**WHAT IS EXPECTED:**
Output exactly, with nothing added, the entries from the first line through the line with "Returns s ->".

**DATA FOR THIS TASK:**
(** [BuildSettings] once the object is constructed: each of the three
    members takes the launch argument when that is not empty. *)
Lemma BuildSettings_constructed (appSettings : CascadiaSettings.t Color)
    (newTerminalArgs : option NewTerminalArgs.t) (s : TerminalSettings) :
  new_TerminalSettings appSettings (GetProfileForArgs appSettings newTerminalArgs) = Returns s ->
  BuildSettings appSettings newTerminalArgs
  = Returns (GetProfileForArgs appSettings newTerminalArgs,
      match newTerminalArgs with
      | Some args =>
          s <| _Commandline :=
                 if hstring_empty (NewTerminalArgs.Commandline args) then _Commandline s
                 else NewTerminalArgs.Commandline args |>
            <| _StartingDirectory :=
                 if hstring_empty (NewTerminalArgs.StartingDirectory args) then _StartingDirectory s
                 else NewTerminalArgs.StartingDirectory args |>
            <| _StartingTitle :=
                 if hstring_empty (NewTerminalArgs.TabTitle args) then _StartingTitle s
                 else NewTerminalArgs.TabTitle args |>
      | None => s
      end).
Proof.
  intros Hctor. unfold BuildSettings. rewrite Hctor.
  destruct newTerminalArgs as [args|]; [|reflexivity].
  destruct s.
  destruct (hstring_empty (NewTerminalArgs.Commandline args)),
    (hstring_empty (NewTerminalArgs.StartingDirectory args)),
    (hstring_empty (NewTerminalArgs.TabTitle args)); reflexivity.
Qed.

Lemma BuildSettings_not_constructed (appSettings : CascadiaSettings.t Color)
    (newTerminalArgs : option NewTerminalArgs.t) (e : exception) :
  new_TerminalSettings appSettings (GetProfileForArgs appSettings newTerminalArgs) = Throws e ->
  BuildSettings appSettings newTerminalArgs = Throws e.
Proof. intros Hctor. unfold BuildSettings. rewrite Hctor. reflexivity. Qed.

(** C2: with a profile identity the registry does not have, construction
    throws [E_INVALIDARG] and no object results, from the constructor and
    from [BuildSettings] alike; with an identity the registry has, both
    return an object, so that this is the one way composition fails. *)
Theorem construction_fails_only_without_profile
    (appSettings : CascadiaSettings.t Color) (profileGuid : guid) :
  colorTable_sized default_initialized ->
  schemes_sized (GlobalAppSettings.GetColorSchemes (CascadiaSettings.GlobalSettings appSettings)) ->
  (CascadiaSettings.FindProfile appSettings profileGuid = None ->
     new_TerminalSettings appSettings profileGuid = Throws (ResultException E_INVALIDARG) /\
     forall newTerminalArgs,
       GetProfileForArgs appSettings newTerminalArgs = profileGuid ->
       BuildSettings appSettings newTerminalArgs = Throws (ResultException E_INVALIDARG)) /\
  (forall profile,
     CascadiaSettings.FindProfile appSettings profileGuid = Some profile ->
     (exists s, new_TerminalSettings appSettings profileGuid = Returns s) /\
     forall newTerminalArgs,
       GetProfileForArgs appSettings newTerminalArgs = profileGuid ->
       exists s', BuildSettings appSettings newTerminalArgs = Returns (profileGuid, s')).
Proof.
  intros Hs Hschemes. split.
  - intros Hfind. pose proof (new_TerminalSettings_missing _ _ Hfind) as Hctor.
    split; [exact Hctor|].
    intros newTerminalArgs <-. apply BuildSettings_not_constructed. exact Hctor.
  - intros profile Hfind.
    pose proof (new_TerminalSettings_found _ _ _ Hs Hschemes Hfind) as Hctor.
    split; [eexists; exact Hctor|].
    intros newTerminalArgs <-. eexists.
    apply BuildSettings_constructed. exact Hctor.
Qed.

(** C5: a colour the profile itself supplies (foreground, background,
    selection background, cursor, tab) is the one the constructed object
    holds, whatever scheme the profile names, and [BuildSettings] hands
    it on unchanged. *)
Theorem profile_colors_override_scheme
    (appSettings : CascadiaSettings.t Color) (profileGuid : guid) (profile : Profile.t Color) :
  colorTable_sized default_initialized ->
  schemes_sized (GlobalAppSettings.GetColorSchemes (CascadiaSettings.GlobalSettings appSettings)) ->
  CascadiaSettings.FindProfile appSettings profileGuid = Some profile ->
  exists s,
    new_TerminalSettings appSettings profileGuid = Returns s /\
    (forall Value, Profile.Foreground profile = Some Value ->
       _DefaultForeground s = til_color Value) /\
    (forall Value, Profile.Background profile = Some Value ->
       _DefaultBackground s = til_color Value) /\
    (forall Value, Profile.SelectionBackground profile = Some Value ->
       _SelectionBackground s = til_color Value) /\
    (forall Value, Profile.CursorColor profile = Some Value ->
       _CursorColor s = til_color Value) /\
    (forall Value, Profile.TabColor profile = Some Value ->
       _TabColor s = Some (til_color Value)) /\
    forall newTerminalArgs,
      GetProfileForArgs appSettings newTerminalArgs = profileGuid ->
      exists s',
        BuildSettings appSettings newTerminalArgs = Returns (profileGuid, s') /\
        _DefaultForeground s' = _DefaultForeground s /\
        _DefaultBackground s' = _DefaultBackground s /\
        _SelectionBackground s' = _SelectionBackground s /\
        _CursorColor s' = _CursorColor s /\
        _TabColor s' = _TabColor s.
Proof.
  intros Hs Hschemes Hfind.
  pose proof (new_TerminalSettings_found _ _ _ Hs Hschemes Hfind) as Hctor.
  rewrite _ApplyProfileSettings_resolved in Hctor by assumption.
  eexists. split; [exact Hctor|].
  repeat split.
  1-5: intros Value HValue; cbn; rewrite HValue; reflexivity.
  intros newTerminalArgs <-.
  eexists. split; [apply BuildSettings_constructed; exact Hctor|].
  destruct newTerminalArgs; repeat split; reflexivity.
Qed.
Definition mill : DataLoader.PlantDoc :=
  {| DataLoader.plant__id := "B"; DataLoader.plant_name := Some "Mill"%string;
     DataLoader.plant_plant_type := Some "Grinding Unit"%string;
     DataLoader.plant_storage_capacity := DataLoader.Num 1000;
     DataLoader.plant_initial_inventory := DataLoader.Num 0;
     DataLoader.plant_safety_stock := DataLoader.Absent;
     DataLoader.plant_production_capacity := DataLoader.Absent;
     DataLoader.plant_production_cost := DataLoader.Absent |}.

Definition lane_doc : DataLoader.RouteDoc :=
  {| DataLoader.rt_from_plant_id := "A"; DataLoader.rt_to_plant_id := "B";
     DataLoader.rt_transport_mode := Some "road"%string;
     DataLoader.rt_cost_per_trip := DataLoader.Num 20;
     DataLoader.rt_capacity_per_trip := DataLoader.Num 50;
     DataLoader.rt_sbq := DataLoader.Num 10;
     DataLoader.rt_is_enabled := Some true |}.

Definition orphan_doc : DataLoader.RouteDoc :=
  {| DataLoader.rt_from_plant_id := "X"; DataLoader.rt_to_plant_id := "B";
     DataLoader.rt_transport_mode := Some "rail"%string;
     DataLoader.rt_cost_per_trip := DataLoader.Num (-5);
     DataLoader.rt_capacity_per_trip := DataLoader.Num 10;
     DataLoader.rt_sbq := DataLoader.Num 99;
     DataLoader.rt_is_enabled := Some true |}.

Definition db1 : DataLoader.MasterData :=
  {| DataLoader.db_plants := [kiln; mill];
     DataLoader.db_policies := [];
     DataLoader.db_demands :=
       [ {| DataLoader.dem_plant_id := "B"; DataLoader.dem_month := Some "1"%string;
            DataLoader.dem_demand_type := Some "Fixed"%string;
            DataLoader.dem_demand_quantity := DataLoader.Num 80 |} ];
     DataLoader.db_routes := [orphan_doc; lane_doc] |}.
Lemma class_add_idem c l : class_add c (class_add c l) = class_add c l.
Proof.
  unfold class_add at 1. now rewrite class_contains_add.
Qed.

Lemma class_remove_absent c l :
  class_contains c l = false -> class_remove c l = l.
Proof.
  unfold class_contains, class_remove.
  induction l as [|x l IH]; simpl; [done |].
  rewrite orb_false_iff. intros [-> Hl]. simpl. now rewrite IH.
Qed.

Lemma class_remove_idem c l :
  class_remove c (class_remove c l) = class_remove c l.
Proof. apply class_remove_absent, class_contains_remove. Qed.

Lemma class_add_present c l : class_contains c l = true -> class_add c l = l.
Proof. intros H. unfold class_add. now rewrite H. Qed.

End ClassListFacts.

(** ** ScrollEffectsController *)

(** X3. The scroll listener raises exactly when the page has no
    [.header]. With a header it only ever touches the class [scrolled]:
    every other class is kept, and a second scroll event at the same offset
    leaves the class list exactly as the first one made it. *)
Theorem scroll_listener_settles (y : Q) (header : option class_list) :
  match scroll_listener y header with
  | Ok h' =>
      exists h, header = Some h
        /\ scroll_listener y (Some h') = Ok h'
        /\ forall c, c <> "scrolled" ->
                     class_contains c h' = class_contains c h
  | TypeError _ => header = None
  end.
Proof.
  unfold scroll_listener. destruct header as [h|]; simpl.
  - destruct (Qgtb y 100); simpl; exists h; (split; [reflexivity |]); split.
    + now rewrite class_add_idem.
    + intros c Hc. now apply class_contains_add_other.
    + now rewrite class_remove_idem.
    + intros c Hc. now apply class_contains_remove_other.
  - destruct (Qgtb y 100); reflexivity.
Qed.

(** ** The fade-in observer *)

Section Observer.

Lemma observer_callback_cons e entries els :
  observer_callback (e :: entries) els
  = observer_callback entries
      (if isIntersecting e
       then alter (class_add "animate-in") (target e) els else els).
Proof. reflexivity. Qed.

Lemma observer_callback_lookup entries : forall els m,
  observer_callback entries els !! m
  = (fun l => if intersected m entries then class_add "animate-in" l else l)
      <$> els !! m.
Proof.
  induction entries as [|[t i] entries IH]; intros els m.
  - simpl. now destruct (els !! m).
  - rewrite observer_callback_cons, IH. simpl. destruct i; simpl; [|done].
    rewrite lookup_alter. destruct (Nat.eqb_spec t m) as [->|Hne].
    + rewrite decide_True by done. destruct (els !! m) as [l|]; simpl; [|done].
      destruct (intersected m entries); [now rewrite class_add_idem | done].
    + now rewrite decide_False by done.
Qed.

End Observer.
Lemma flip_one_bit_total int transmitted pos :
  is_bitstring transmitted = true →
  ∃ received,
    returns (flip_one_bit int transmitted pos) received
    ∧ is_bitstring received = true.
Proof.
  intros Hv.
  destruct (int pos) as [p|e] eqn:Hp.
  - destruct (decide (0 ≤ p < len transmitted)) as [Hr|Hr].
    + unfold len in Hr. destruct (Z_of_nat_complete p) as [i ->]; [lia|].
      exists (flip_at transmitted i).
      split; [apply flip_one_bit_returns; [done|lia]|].
      by apply is_bitstring_flip_at.
    + exists transmitted. split; [|done]. intros out. eexists.
      apply flip_one_bit_invalid_run. intros p' Hp'. congruence.
  - exists transmitted. split; [|done]. intros out. eexists.
    apply flip_one_bit_invalid_run. intros p' Hp'. congruence.
Qed.

Lemma all_zero_remainder_of_frame data_bits generator_bits :
  is_bitstring data_bits = true →
  is_bitstring generator_bits = true →
  leading generator_bits = Some "1"%char →
  all_zero (remainder_of (frame_of data_bits generator_bits) generator_bits)
  = true.
Proof.
  intros Hd Hg Hl. destruct (bits_generator _ Hg Hl) as (gt & Hgt & _).
  pose proof (frame_of_valid generator_bits gt Hg Hgt data_bits Hd) as Hf.
  pose proof (receiver_accepts_frame data_bits generator_bits true Hd Hg Hl) as H1.
  pose proof (check_crc_receiver_returns generator_bits Hg Hl _ true Hf) as H2.
  by pose proof (returns_unique _ _ _ H1 H2) as [= ->].
Qed.

Section DemoFacts.
Variable int : string → outcome Z.
Variable strip : string → string.
Variable split : string → list string.
Variable typed : nat → string.

Local Abbreviation choice :=
  (if decide (strip (typed 2%nat) = "") then "1" else strip (typed 2%nat)).
Local Abbreviation verdict received generator_bits :=
  (newline +:+ (if all_zero (remainder_of received generator_bits)
                then "FINAL RESULT: No error detected by CRC."
                else "FINAL RESULT: Error detected by CRC.") +:+ newline).

Lemma demo_channel_finishes generator_bits transmitted :
  is_bitstring generator_bits = true →
  leading generator_bits = Some "1"%char →
  is_bitstring transmitted = true →
  ∃ received,
    is_bitstring received = true
    ∧ (choice = "2" →
       returns (flip_one_bit int transmitted (strip (typed 3%nat))) received)
    ∧ (choice ≠ "2" → choice = "3" →
       returns (flip_bits int transmitted (split (strip (typed 3%nat)))) received)
    ∧ (choice ≠ "2" → choice ≠ "3" → received = transmitted)
    ∧ finishes (demo_channel int strip split typed generator_bits transmitted) tt
               (verdict received generator_bits).
Proof.
  intros Hg Hl Ht.
  assert (∀ received m,
            is_bitstring received = true → returns m received →
            finishes (received ← m;
                      '(ok, rem) ← check_crc_receiver received generator_bits true;
                      if ok : bool
                      then print (newline +:+ "FINAL RESULT: No error detected by CRC.")
                      else print (newline +:+ "FINAL RESULT: Error detected by CRC."))
                     tt (verdict received generator_bits)) as Hrest.
  { intros received m Hv Hm. eapply finishes_bind; [exact Hm|].
    eapply finishes_bind; [by apply check_crc_receiver_returns|]. cbv beta iota.
    destruct (all_zero _).
    - rewrite <-append_assoc. apply finishes_print.
    - rewrite <-append_assoc. apply finishes_print. }
  unfold demo_channel. cbv zeta.
  destruct (decide (choice = "2")) as [E2|E2]; [|destruct (decide (choice = "3")) as [E3|E3]].
  - destruct (flip_one_bit_total int transmitted (strip (typed 3%nat)) Ht)
      as (received & Hret & Hv).
    exists received. split; [done|]. split; [done|].
    split; [done|]. split; [done|].
    do 4 (eapply finishes_bind; [apply returns_print|]).
    eapply finishes_bind; [apply returns_input|]. cbv beta.
    rewrite (decide_True _ _ E2).
    apply Hrest; [done|].
    eapply returns_bind; [apply returns_input|exact Hret].
  - destruct (flip_bits_returns_valid int transmitted
                (split (strip (typed 3%nat))) Ht) as (received & Hret & Hv & _).
    exists received. split; [done|]. split; [done|].
    split; [done|]. split; [done|].
    do 4 (eapply finishes_bind; [apply returns_print|]).
    eapply finishes_bind; [apply returns_input|]. cbv beta.
    rewrite (decide_False _ _ E2), (decide_True _ _ E3).
    apply Hrest; [done|].
    eapply returns_bind; [apply returns_input|exact Hret].
  - exists transmitted. split; [done|]. split; [done|].
    split; [done|]. split; [done|].
    do 4 (eapply finishes_bind; [apply returns_print|]).
    eapply finishes_bind; [apply returns_input|]. cbv beta.
    rewrite (decide_False _ _ E2), (decide_False _ _ E3).
    apply Hrest; [done|].
    apply returns_seq; [apply returns_print|apply returns_ret].
Qed.

End DemoFacts.

Lemma run_print_seq {B} s (k : io B) out :
  run (print s;; k) out = run k (out ++ [s +:+ newline]).
Proof. reflexivity. Qed.

Lemma run_input_bind {B} prompt line (k : string → io B) out :
  run (l ← input prompt line; k l) out = run (k line) (out ++ [prompt]).
Proof. reflexivity. Qed.

Lemma run_try_except_ValueError {A} (body : io A) handler msg out out' :
  run body out = (Raise (ValueError msg), out') →
  run (try_except_ValueError body handler) out = run (handler msg) out'.
Proof. intros H. unfold try_except_ValueError, run in *. by rewrite H. Qed.

Section DemoTheorems.
Variable int : string → outcome Z.
Variable strip : string → string.
Variable split : string → list string.
Variable typed : nat → string.

Local Abbreviation data_bits := (strip (typed 0%nat)).
Local Abbreviation generator_bits :=
  (if decide (strip (typed 1%nat) = "") then default_generator
   else strip (typed 1%nat)).
Local Abbreviation demo := (demo_interactive int strip split typed).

**RESPONSE AREA:**
(** [BuildSettings] once the object is constructed: each of the three
    members takes the launch argument when that is not empty. *)
Lemma BuildSettings_constructed (appSettings : CascadiaSettings.t Color)
    (newTerminalArgs : option NewTerminalArgs.t) (s : TerminalSettings) :
  new_TerminalSettings appSettings (GetProfileForArgs appSettings newTerminalArgs) = Returns s ->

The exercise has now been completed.